Saved entries
(* ===== verification/Message.v ===== *)
(** * Protocol messages

    [crates/skaidb-proto/src/message.rs]: the requests and responses of the
    binary protocol, their encodings, the pipelining wrapper, and the
    incremental encoder of a chunk of rows. *)
From S2P Require Import Prelude Bytes Text BTree Float64 Decimal Value KeyCodec Cursor Codec.
#[local] Open Scope Z_scope.

Inductive Consistency := One | Quorum | All.

#[export] Instance consistency_eq_dec : EqDecision Consistency.
Proof. solve_decision. Defined.

Definition to_u8 (c : Consistency) : byte :=
  match c with One => x00 | Quorum => x01 | All => x02 end.

Definition from_u8 (b : byte) : option Consistency :=
  match b with x00 => Some One | x01 => Some Quorum | x02 => Some All | _ => None end.

Record Request := { r_sql : bytes; r_consistency : Consistency }.

Inductive ClientRequest :=
| Query (sql : bytes) (consistency : Consistency)
| Prepare (sql : bytes)
| Execute (id : Z) (params : list Value) (consistency : Consistency)
| Close (id : Z)
| QueryStream (sql : bytes) (params : list Value) (consistency : Consistency)
| ExecuteBatch (id : Z) (rows : list (list Value)) (consistency : Consistency)
| Hello (client_name client_version : bytes).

AIM OF THE TASK
Across the entries above, state how many lines include the string "Inductive", with no other text.

SOLUTION
2